Wie sehr manche Aufträge in gewissen Abhängigkeiten stehen, konnte unser BoostyourCity Marketingleiter in der Vergangenheit bei verschiedenen Gesprächen persönlich selbst erfahren.

Einfache Aufträge mit „Erwartungen“ verbunden

So gab es Gespräche auf Führungsebene zwischen einem Mainzer Online-Magazin, für welches er in der Zeit von 2016 bis 2017 tätig war, mit Verantwortlichen einer stadtnahen Gesellschaft, die sich auf die Fahne geschrieben hat, die Landeshauptstadt als Tourismus-, Kultur- und Tagungsdestination zu vermarkten.

In diesen Gesprächen wurde deutlich gemacht, dass man doch bitte in Zukunft nur noch positiv über städtische Angelegenheiten berichten solle. Selbstverständlich könne man dann auch bei Aufträgen das Onlinemagazin marketingmäßig mit berücksichtigen. Hier laufen derzeit noch unsere Recherchen, da es noch weitere Gespräche mit anderen stadtnahen Gesellschafen gab.

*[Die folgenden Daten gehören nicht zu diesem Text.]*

(** The insertions of two registrations, with distinct patterns, commute. *)
Lemma two_adds_compatible (a : string) es1 es2 p1 p2 (h1 h2 : Callback) :
  p1 ≠ p2 →
  compatible_all ((a, None) :: unbound es1 ++ [(p1, Some h1)]
                    ++ unbound es2 ++ [(p2, Some h2)]).
Proof.
  intros Hne. apply compatible_all_handlers. intros x y Hx Hy Sx Sy.
  assert (∀ z, z ∈ (a, None) :: unbound es1 ++ [(p1, Some h1)]
                    ++ unbound es2 ++ [(p2, Some h2)] →
               is_Some z.2 → z = (p1, Some h1) ∨ z = (p2, Some h2)) as Hin.
  { intros z Hz [h Sz].
    apply elem_of_cons in Hz as [->|Hz]; [done|].
    apply elem_of_app in Hz as [Hz|Hz];
      [apply elem_of_unbound in Hz; congruence|].
    apply elem_of_app in Hz as [Hz|Hz];
      [apply list_elem_of_singleton in Hz; by left|].
    apply elem_of_app in Hz as [Hz|Hz];
      [apply elem_of_unbound in Hz; congruence|].
    apply list_elem_of_singleton in Hz; by right. }
  destruct (Hin x Hx Sx) as [->| ->], (Hin y Hy Sy) as [->| ->];
    cbn [fst]; auto.
Qed.

Lemma Radix_add_Done_no_fault T p h T' :
  char_at p 0 = Some "/"%char → Radix_add T p h = Done T' →
  pattern_fault p = None.
Proof.
  intros Hslash Hadd. destruct (pattern_fault p) as [e|] eqn:Hf; [|done].
  destruct (Radix_add_fault T p h e Hslash Hf) as [T'' Hfail]. congruence.
Qed.

Lemma Radix_add_Done T p h T1 :
  good T → char_at p 0 = Some "/"%char → Radix_add T p h = Done T1 →
  ∃ a es, cuts p = Some (a :: es) ∧ bound T p = false
          ∧ T1 = put (puts (seed T a) (unbound es)) p (Some h)
          ∧ wf T1 ∧ char_at (path T1) 0 = Some "/"%char.
Proof.
  intros HT Hslash Hadd.
  pose proof (Radix_add_Done_no_fault _ _ _ _ Hslash Hadd) as Hf.
  destruct (Radix_add_valid T p h HT Hslash Hf)
    as (T' & Hprep & Hwf & Hp & Hb & Heq).
  rewrite Hadd in Heq. destruct (bound T p); [done|]. injection Heq as ->.
  destruct (prepared_inv _ _ _ Hprep) as (a & es & Hcuts & ->).
  exists a, es. split5; try done.
  - by apply put_wf.
  - by apply good_put.
Qed.

Lemma Radix_add_swap T p1 h1 p2 h2 T1 T12 :
  good T → char_at p1 0 = Some "/"%char → char_at p2 0 = Some "/"%char →
  Radix_add T p1 h1 = Done T1 → Radix_add T1 p2 h2 = Done T12 →
  ∃ T2, Radix_add T p2 h2 = Done T2 ∧ Radix_add T2 p1 h1 = Done T12.
Proof.
  intros HT Hs1 Hs2 Hadd1 Hadd2.
  destruct (Radix_add_Done _ _ _ _ HT Hs1 Hadd1)
    as (a1 & es1 & Hc1 & Hb1 & HT1 & Hwf1 & Hp1).
  assert (good T1) as HgT1 by (by right).
  destruct (Radix_add_Done _ _ _ _ HgT1 Hs2 Hadd2)
    as (a2 & es2 & Hc2 & Hb2 & HT12 & Hwf12 & Hp12).
  assert (p1 ≠ p2 ∧ bound T p2 = false) as [Hne Hb2'].
  { rewrite HT1, bound_put, bound_puts_unbound, bound_seed in Hb2 by done.
    apply orb_false_iff in Hb2 as [Hb2 Heq]. split; [|done].
    intros ->. by rewrite bool_decide_eq_true_2 in Heq. }
  pose proof (Radix_add_Done_no_fault _ _ _ _ Hs1 Hadd1) as Hf1.
  pose proof (Radix_add_Done_no_fault _ _ _ _ Hs2 Hadd2) as Hf2.
  destruct (Radix_add_valid T p2 h2 HT Hs2 Hf2)
    as (T2' & Hprep2 & Hwf2' & Hp2' & Hbb2 & Heq2).
  rewrite Hb2' in Heq2. exists (put T2' p2 (Some h2)). split; [done|].
  destruct (good_put T2' p2 (Some h2) Hwf2' Hp2' Hs2) as [HwfT2 HpT2].
  assert (good (put T2' p2 (Some h2))) as HgT2 by (by right).
  destruct (Radix_add_valid _ p1 h1 HgT2 Hs1 Hf1)
    as (T21' & Hprep21 & _ & _ & _ & ->).
  rewrite bound_put, Hbb2, Hb1, (bool_decide_eq_false_2 _ Hne). cbn [orb andb].
  f_equal.
  destruct (prepared_inv _ _ _ Hprep2) as (a2' & es2' & Hc2' & ->).
  destruct (prepared_inv _ _ _ Hprep21) as (a1' & es1' & Hc1' & ->).
  assert (a2' = a2 ∧ es2' = es2) as [-> ->] by (split; congruence).
  assert (a1' = a1 ∧ es1' = es1) as [-> ->] by (split; congruence).
  rewrite (seed_put _ a1 HwfT2 HpT2).
  rewrite (seed_put T1 a2 Hwf1 Hp1) in HT12. rewrite HT12, HT1.
  set (P1 := (p1, Some h1)). set (P2 := (p2, Some h2)).
  set (E1 := unbound es1). set (E2 := unbound es2).
  pose proof (two_adds_compatible a2 es1 es2 p1 p2 h1 h2 Hne) as Hc12.
  pose proof (two_adds_compatible a1 es1 es2 p1 p2 h1 h2 Hne) as Hc21.
  fold P1 P2 E1 E2 in Hc12, Hc21. symmetry.
  transitivity (puts (seed T a1) (E1 ++ [P1] ++ [(a2, None)] ++ E2 ++ [P2])).
  { unfold puts. by rewrite !foldl_app. }
  transitivity (puts (seed T a2) (E2 ++ [P2] ++ [(a1, None)] ++ E1 ++ [P1])).
  2: { unfold puts. by rewrite !foldl_app. }
  transitivity (puts (seed T a1) ((a2, None) :: (E1 ++ [P1]) ++ E2 ++ [P2])).
  { apply puts_perm.
    - eapply compatible_all_sub; [exact Hc12|]. intros x.
      repeat (rewrite elem_of_app || rewrite elem_of_cons). tauto.
    - rewrite (assoc_L (++) E1). symmetry.
      apply (Permutation_middle (E1 ++ [P1]) (E2 ++ [P2])). }
  transitivity (puts (seed T a2) ((a1, None) :: (E2 ++ [P2]) ++ E1 ++ [P1])).
  2: { apply puts_perm.
    - eapply compatible_all_sub; [exact Hc21|]. intros x.
      repeat (rewrite elem_of_app || rewrite elem_of_cons). tauto.
    - rewrite (assoc_L (++) E2 [P2]).
      apply (Permutation_middle (E2 ++ [P2]) (E1 ++ [P1])). }
  change (puts (put (seed T a1) a2 None) ((E1 ++ [P1]) ++ E2 ++ [P2])
          = puts (put (seed T a2) a1 None) ((E2 ++ [P2]) ++ E1 ++ [P1])).
  rewrite (seed_swap T a1 a2) by done. apply puts_perm.
  - eapply compatible_all_sub; [exact Hc21|]. intros x.
    repeat (rewrite elem_of_app || rewrite elem_of_cons). tauto.
  - by rewrite (comm (++) (E1 ++ [P1])).
Qed.

(** ** A registered static pattern is found *)

Lemma lcp_comm a b : longestCommonPrefix a b = longestCommonPrefix b a.
Proof.
  revert b. induction a as [|x a IH]; intros [|y b]; [done..|].
  cbn [longestCommonPrefix]. rewrite IH.
  case_bool_decide as H1; case_bool_decide as H2; congruence.
Qed.

Lemma lcp_take i s :
  i ≤ String.length s → longestCommonPrefix (str_take i s) s = i.
Proof.
  intros Hi. rewrite lcp_comm.
  rewrite <- (str_take_drop s i) at 1.
  rewrite lcp_app_l, str_take_length. lia.
Qed.

Lemma lcp_full_eq s p :
  longestCommonPrefix s p = String.length p →
  longestCommonPrefix s p = String.length s → s = p.
Proof.
  intros Hp Hs. rewrite <- (lcp_full_take s p Hp).
  symmetry. apply str_take_all. lia.
Qed.

Lemma markers_drop i s : markers s = 0 → markers (str_drop i s) = 0.
Proof.
  revert s. induction i as [|i IH]; intros [|c s]; [done..|].
  cbn [markers str_drop]. intros H. apply IH. lia.
Qed.

Lemma markers_char s i c :
  markers s = 0 → char_at s i = Some c → isWildcard c = false.
Proof.
  revert i. induction s as [|d s IH]; intros i; [by destruct i|].
  cbn [markers]. intros H. destruct i as [|i].
  - intros [= ->]. destruct (isWildcard c); [done|done].
  - apply IH. lia.
Qed.

Lemma not_marker_is_char c :
  isWildcard c = false →
  is_char "*" (Some c) = false ∧ is_char ":" (Some c) = false.
Proof.
  unfold isWildcard, is_char. intros [H1 H2]%orb_false_iff.
  apply bool_decide_eq_false in H1, H2.
  split; apply bool_decide_eq_false; congruence.
Qed.

(** One iteration at a node whose label starts with no marker. *)
Lemma find_step_static n s rest ps :
  is_char "*" (char_at (path n) 0) = false →
  is_char ":" (char_at (path n) 0) = false →
  find_step (MkFrame n s false :: rest) ps =
    if str_eqb (path n) s then
      match handler n with
      | None =>
          if bool_decide (is_Some (children n !! Some "*"%char))
          then Continue (push_children n "" (MkFrame n s true :: rest)) ps
          else Continue rest ps
      | Some h => Break (Some h) ps
      end
    else
      if negb (longestCommonPrefix (path n) s =? String.length (path n))
      then Continue rest ps
      else Continue (push_children n
                       (slice_from s (longestCommonPrefix (path n) s))
                       (MkFrame n s true :: rest)) ps.
Proof. intros H1 H2. unfold find_step. by rewrite H1, H2. Qed.

(** The static child is pushed last, so it is visited first. *)
Lemma push_children_top n np st c :
  np ≠ "" → children n !! char_at np 0 = Some c →
  ∃ st', push_children n np st = MkFrame c np false :: st'.
Proof.
  intros Hne Hc. unfold push_children, str_eqb.
  rewrite bool_decide_eq_false_2 by done. rewrite Hc. by eexists.
Qed.

Lemma find_leaf_hit s ch h rest ps fuel :
  s ≠ "" → (∀ c, char_at s 0 = Some c → isWildcard c = false) →
  find_loop (S fuel) (MkFrame (Node s ch (Some h)) s false :: rest) ps
  = Some (Some h, ps).
Proof.
  intros Hne Hs. cbn [find_loop].
  destruct (char_at s 0) as [c|] eqn:Hc; [|by destruct s].
  destruct (not_marker_is_char c (Hs c eq_refl)) as [H1 H2].
  rewrite find_step_static by (cbn [path]; by rewrite Hc).
  cbn [path handler]. unfold str_eqb. by rewrite bool_decide_eq_true_2.
Qed.

Lemma find_put_static n s h rest ps :
  wf n → markers s = 0 → s ≠ "" → path n ≠ "" →
  char_at s 0 = char_at (path n) 0 →
  ∃ fuel, find_loop fuel (MkFrame (put n s (Some h)) s false :: rest) ps
          = Some (Some h, ps).
Proof.
  revert s rest. induction n as [n IH] using Radix_child_ind.
  intros s rest Hwf Hst Hs Hp Hfirst.
  assert (∀ c, char_at s 0 = Some c → isWildcard c = false) as Hs0
    by (intros c; by apply markers_char).
  pose proof (lcp_pos s (path n) Hs Hfirst) as Hpos.
  pose proof (lcp_le_l s (path n)) as Hle.
  pose proof (lcp_le_r s (path n)) as Hle2.
  rewrite put_unfold. cbn zeta.
  set (i := longestCommonPrefix s (path n)) in *.
  assert (∀ ch' h', find_step
            (MkFrame (Node (str_take i s) ch' h') s false :: rest) ps
          = if str_eqb (str_take i s) s then
              match h' with
              | None =>
                  if bool_decide (is_Some (ch' !! Some "*"%char))
                  then Continue (push_children (Node (str_take i s) ch' h') ""
                         (MkFrame (Node (str_take i s) ch' h') s true :: rest)) ps
                  else Continue rest ps
              | Some h => Break (Some h) ps
              end
            else Continue (push_children (Node (str_take i s) ch' h')
                   (str_drop i s)
                   (MkFrame (Node (str_take i s) ch' h') s true :: rest)) ps)
    as Htake.
  { intros ch' h'.
    destruct (char_at s 0) as [c|] eqn:Hc; [|by destruct s].
    destruct (not_marker_is_char c (Hs0 c eq_refl)) as [H1 H2].
    rewrite find_step_static
      by (cbn [path]; by rewrite char_at_take, Hc by done).
    cbn [path handler children]. rewrite lcp_take, str_take_length by done.
    replace (i `min` String.length s) with i by lia.
    by rewrite Nat.eqb_refl. }
  destruct (i <? String.length (path n)) eqn:Hsplit.
  - rewrite slice_0. destruct (i <? String.length s) eqn:Hlong.
    + apply Nat.ltb_lt in Hlong. exists 2. cbn [find_loop]. rewrite Htake by done.
      unfold str_eqb. rewrite bool_decide_eq_false_2.
      2: { intros E. apply (f_equal String.length) in E.
           rewrite str_take_length in E. lia. }
      assert (str_drop i s ≠ "") as Hrest.
      { apply str_nonempty_length. rewrite str_drop_length. lia. }
      edestruct (push_children_top
        (Node (str_take i s)
           (<[char_at s i:=Node (slice_from s i) ∅ (Some h)]>
              {[char_at (path n) i :=
                  Node (slice_from (path n) i) (children n) (handler n)]})
           None) (str_drop i s)) as [st' ->]; [done| |].
      { cbn [children]. rewrite char_at_drop. apply lookup_insert_eq. }
      unfold slice_from.
      pose proof (find_leaf_hit (str_drop i s) ∅ h st' ps 0 Hrest) as Hhit.
      cbn [find_loop] in Hhit. rewrite Hhit; [done|].
      intros c. rewrite char_at_drop. by apply markers_char.
    + apply Nat.ltb_ge in Hlong. exists 1. cbn [find_loop]. rewrite Htake by done.
      unfold str_eqb. rewrite bool_decide_eq_true_2; [done|].
      apply str_take_all. lia.
  - apply Nat.ltb_ge in Hsplit. assert (i = String.length (path n)) as Hi by lia.
    destruct (char_at s 0) as [c0|] eqn:Hc0; [|by destruct s].
    destruct (not_marker_is_char c0 (Hs0 c0 eq_refl)) as [H1 H2].
    destruct (i <? String.length s) eqn:Hlong.
    + apply Nat.ltb_lt in Hlong.
      assert (str_drop i s ≠ "") as Hrest.
      { apply str_nonempty_length. rewrite str_drop_length. lia. }
      assert (∀ x, ∃ st', find_step
                (MkFrame (set_children n (<[char_at s i := x]> (children n)))
                   s false :: rest) ps
              = Continue (MkFrame x (str_drop i s) false :: st') ps) as Hstep.
      { intros x. rewrite find_step_static
          by (cbn [path set_children]; by rewrite <- Hfirst).
        cbn [path set_children]. unfold str_eqb.
        rewrite bool_decide_eq_false_2.
        2: { intros E. apply (f_equal String.length) in E. lia. }
        rewrite (lcp_comm (path n) s). fold i. rewrite Hi, Nat.eqb_refl.
        cbn [negb]. rewrite <- Hi. unfold slice_from.
        edestruct (push_children_top
          (set_children n (<[char_at s i := x]> (children n)))
          (str_drop i s)) as [st' ->]; [done| |by eexists].
        cbn [children set_children]. rewrite char_at_drop.
        apply lookup_insert_eq. }
      destruct (children n !! char_at s i) as [c|] eqn:Hc.
      * destruct (wf_child n _ c Hwf Hc) as (Hk & Hpc & Hwfc).
        destruct (Hstep (put c (slice_from s i) (Some h))) as [st' Hst'].
        destruct (IH _ c Hc (slice_from s i) st' Hwfc) as [fuel Hfuel];
          [by apply markers_drop|done|done| |].
        { unfold slice_from. by rewrite char_at_drop. }
        exists (S fuel). cbn [find_loop]. by rewrite Hst'.
      * destruct (Hstep (Node (slice_from s i) ∅ (Some h))) as [st' Hst'].
        exists 2. cbn [find_loop]. rewrite Hst'. unfold slice_from.
        pose proof (find_leaf_hit (str_drop i s) ∅ h st' ps 0 Hrest) as Hhit.
        cbn [find_loop] in Hhit. rewrite Hhit; [done|].
        intros c. rewrite char_at_drop. by apply markers_char.
    + apply Nat.ltb_ge in Hlong. assert (s = path n) as Heq.
      { apply lcp_full_eq; fold i; lia. }
      exists 1. destruct n as [p ch hn]. cbn [path children handler] in *.
      subst p. cbn [upd set_handler path children].
      apply find_leaf_hit; [done|]. intros c. by apply markers_char.
Qed.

Sicherlich braucht man keinen Hehl draus zu machen, dass entsprechende Kontakte für entsprechende Aufträge sinnvoll sein könnten. Auch ein gut funktionierender Austausch von Informationen in entsprechenden Gremien kann sich positiv auf die Verwirklichung von Projekten auswirken.

Bitterer Beigeschmack bleibt

Doch wenn solch, nach Außen völlig undurchsichtige Gruppierungen, wie der „Essenheimer Kreis“, in der sich nur ausgewählte Verantwortliche aus Politik, Wirtschaft, Kultur und Sport treffen, muss man sich die Frage stellen, welche Auswirkungen das auf die Entwicklung einer Landeshauptstadt hat.

Wenn dann auch noch ein amtierender Oberbürgermeister erst nach einer Wahl dazu Stellung nehmen will, hat das schon einen gewissen Beigeschmack.